Stromal cell-derived itaconate promotes endometriosis via macrophage NRF2 and lysosomal pH modulation.

Abstract

Endometriosis (EM) is driven by immune dysregulation and macrophage dysfunction, yet the underlying mechanisms remain unclear. Here, metabolomic profiling revealed excessive itaconate accumulation in EM lesions, primarily due to elevated cis-aconitate decarboxylase 1 (ACOD1) expression in ectopic stromal cells (ESCs). ESC-derived itaconate was internalized by peritoneal macrophages, where it suppressed pro-inflammatory activity and phagocytosis, thereby facilitating ESC survival and dissemination.
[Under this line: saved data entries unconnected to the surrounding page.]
(* ===== verification/OldSession.v ===== *)
(** * A client's session with the first version

    The loop of [OldMain.v], the handler of [OldTcp.v] and the responses of [Http.v]
    together: what a client that connects, asks for the file and closes is sent. *)
From S2P Require Import Prelude Memory Checksum Ip Icmp TcpHeader Heap Table OldList OldNet OldSegment Format Http OldTcp OldMain.

Implicit Types (M : gmap TCP_Connection_ID Block).

(** A turn that reads a segment [d] of the connection [id], without RST. *)
Record segment (id : TCP_Connection_ID) (r : Old_Round) (d : bytes) : Prop := {
  sg_read : or_read r = Some d;
  sg_sane : sane (or_env r) d;
  sg_version : Z.shiftr (getf d 0 ip_version_ihl) 4 = 4;
  sg_ihl : 20 <= ihl_of d 0;
  sg_proto : getf d 0 ip_proto = IP_TCP_PROTO;
  sg_id : old_id d (ihl_of d 0) = id;
  sg_rst : old_has d (ihl_of d 0) RST = false;
}.

(** ** Lemmas *)

Section turn.
Context (id : TCP_Connection_ID) (r : Old_Round) (d tu : bytes).
Hypothesis (Hseg : segment id r d) (Htu : bytes_ok tu) (Hlen : Z.of_nat (length tu) = MTU_SIZE + 1).
Let m := upd tu 0 d.
Let off := ihl_of d 0.

(** The packet's fields in the buffer. *)
Lemma segment_fits : 20 <= off <= 60 /\ off + 20 <= Z.of_nat (length d) <= 1500.
Proof using Hseg.
  clear Htu Hlen m tu.
  destruct (sn_tcp _ _ (sg_sane _ _ _ Hseg) (sg_proto _ _ _ Hseg)) as [Hl _].
  pose proof (sn_len _ _ (sg_sane _ _ _ Hseg)) as Hl2. pose proof (ihl_of_range d 0). pose proof (sg_ihl _ _ _ Hseg).
  unfold MTU_SIZE in Hl2. subst off. lia.
Qed.

Lemma segment_getf p f :
  0 <= p + f_off f -> p + f_off f + Z.of_nat (f_width f) <= Z.of_nat (length d) -> getf m p f = getf d p f.
Proof. intros. pose proof segment_fits. unfold MTU_SIZE in Hlen. subst m. apply getf_head; lia. Qed.

Lemma segment_ihl : ihl_of m 0 = off.
Proof. pose proof segment_fits. unfold off, ihl_of. by rewrite segment_getf by mem. Qed.

Lemma segment_packet : tcp_packet m off.
Proof.
  pose proof segment_fits as Hf. pose proof (sn_bytes _ _ (sg_sane _ _ _ Hseg)) as Hb.
  split; [subst m; auto with bytes|subst m; by rewrite length_upd| |symmetry; exact segment_ihl|lia|];
    rewrite segment_getf by mem; apply Hseg.
Qed.

Lemma segment_response : response_fits (or_env r) m off.
Proof.
  pose proof segment_fits as Hf.
  destruct (sn_tcp _ _ (sg_sane _ _ _ Hseg) (sg_proto _ _ _ Hseg)) as [_ (H1 & H2 & H3)].
  fold off in H2, H3. assert (tcp_hlen_of m off = tcp_hlen_of d off) as Hh
    by (unfold tcp_hlen_of; by rewrite segment_getf by mem).
  split; [exact H1|]. by rewrite Hh.
Qed.

Lemma segment_id : old_id m off = id.
Proof.
  pose proof segment_fits. rewrite <- (sg_id _ _ _ Hseg). fold off. unfold old_id. by rewrite !segment_getf by mem.
Qed.

(** A turn of the loop runs the machine of the connection. *)
Lemma loop_segment rs M v m' o :
  old_spec (or_env r) m off (M !! id) = Some (v, m', o) ->
  bytes_ok m' /\ Z.of_nat (length m') = MTU_SIZE + 1 /\
  loop_spec (r :: rs) tu M =
    '(out, status, tu, M) ← loop_spec rs m' (with_conn M id o);
    Some ((if v =? TCP_SILENT then [] else [rd m' 0 (claimed m')]) ++ out, status, tu, M).
Proof.
  intros Hspec. pose proof segment_packet as Hp. pose proof segment_fits as Hf.
  destruct (old_spec_buffer _ _ _ _ _ _ _ Hp segment_response Hspec) as [[Hb Hl] _].
  split; [done|]. split; [rewrite Hl; apply Hp|]. cbn [loop_spec]. rewrite (sg_read _ _ _ Hseg).
  assert (turn_spec (or_env r) (upd tu 0 d) M
          = Some (if v =? TCP_SILENT then [] else [rd m' 0 (claimed m')], m', with_conn M id o)) as ->.
  { fold m. unfold turn_spec. rewrite segment_ihl, (tp_version _ _ Hp), (tp_proto _ _ Hp).
    change (negb (4 =? 4)) with false. destruct (off <? 20) eqn:E; [lia|]. cbn [orb].
    change (IP_TCP_PROTO =? 1) with false. change (IP_TCP_PROTO =? 6) with true. cbv iota.
    by rewrite segment_id, Hspec. }
  cbn [mbind option_bind]. destruct d; [cbn in Hf; lia|]. done.
Qed.

(** What is sent of a reply in the buffer is a reply to the packet. *)
Lemma reply_sent m' n sq ak fl :
  reply_of m m' off n sq ak fl -> 20 <= n ->
  claimed m' = off + n /\ reply_of d (rd m' 0 (off + n)) off n sq ak fl.
Proof.
  intros [] Hn. pose proof segment_fits as Hf. split; [exact rp_len|].
  assert (forall p f, 0 <= p + f_off f -> p + f_off f + Z.of_nat (f_width f) <= off + n ->
    getf (rd m' 0 (off + n)) p f = getf m' p f) as Hget by (intros; unfold getf; by rewrite rd_rd by lia).
  assert (ihl_of (rd m' 0 (off + n)) 0 = ihl_of m' 0) as Hi by (unfold ihl_of; by rewrite Hget by mem).
  rewrite !segment_getf in * by mem.
  assert (tcp_hlen_of m off = tcp_hlen_of d off) as Hh by (unfold tcp_hlen_of; by rewrite segment_getf by mem).
  split; rewrite ?Hget by mem; try done; try congruence.
  - destruct rp_ip as (H1 & H2 & H3). rewrite rp_ihl in *. split; [lia|]. split; [by rewrite Hget by mem|].
    by rewrite Hi, rd_rd by lia.
  - unfold tcp_hlen_of in *. rewrite Hget by mem. congruence.
  - intros H18. specialize (rp_tcp H18). unfold tcp_verifies, pseudo_of in *. rewrite !Hget by mem. by rewrite rd_rd by lia.
Qed.
End turn.

(** ** The machine along a session *)

Lemma open_ok env m offset b0 :
  int_ok (s32 (ntohl (getf m offset tcp_seq_num)) + 1) = true -> int_ok (s32 (env_ticks env) + 1) = true ->
  exists b, open_spec env m offset b0 = Some b /\
    rs_next (b_recv b) = s32 (ntohl (getf m offset tcp_seq_num)) + 1.
Proof.
  intros H1 H2. unfold open_spec, open_block, int_add. rewrite H1. cbn [mbind option_bind]. rewrite H2.
  by eexists.
Qed.

Lemma acknowledged env m offset b :
  b_state b = TCP_SYN_RECEIVED -> ack_only m offset -> ntohl (getf m offset tcp_ack_num) = u32 (ss_next (b_send b)) ->
  exists b', old_spec env m offset (Some b) = Some (TCP_SILENT, m, Some b') /\ b_state b' = TCP_ESTABLISHED /\
    ss_next (b_send b') = ss_next (b_send b) /\ rs_next (b_recv b') = rs_next (b_recv b).
Proof.
  intros Hst (Ha & Hs & Hr) Hack. cbn [old_spec]. unfold block_spec. rewrite Hr, Hst, Ha, Hs, Hack, Z.eqb_refl.
  cbn [andb negb]. by eexists.
Qed.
Mechanistically, itaconate exerted dual regulatory effects on macrophages: it activated NRF2 signaling to repress the transcription of pro-inflammatory genes, and it enhanced lysosomal acidification, thereby reducing lysosomal calcium release, which in turn inhibited p38-MAPK activation and further attenuated pro-inflammatory gene expression. In vivo, ACOD1 inhibition restored macrophage function and reduced lesion burden, while exogenous 4-octyl itaconate aggravated disease progression. These findings define a novel "ESC-ACOD1-itaconate-macrophage" axis that mediates immunosuppression in EM and identify ACOD1 as potential therapeutic targets.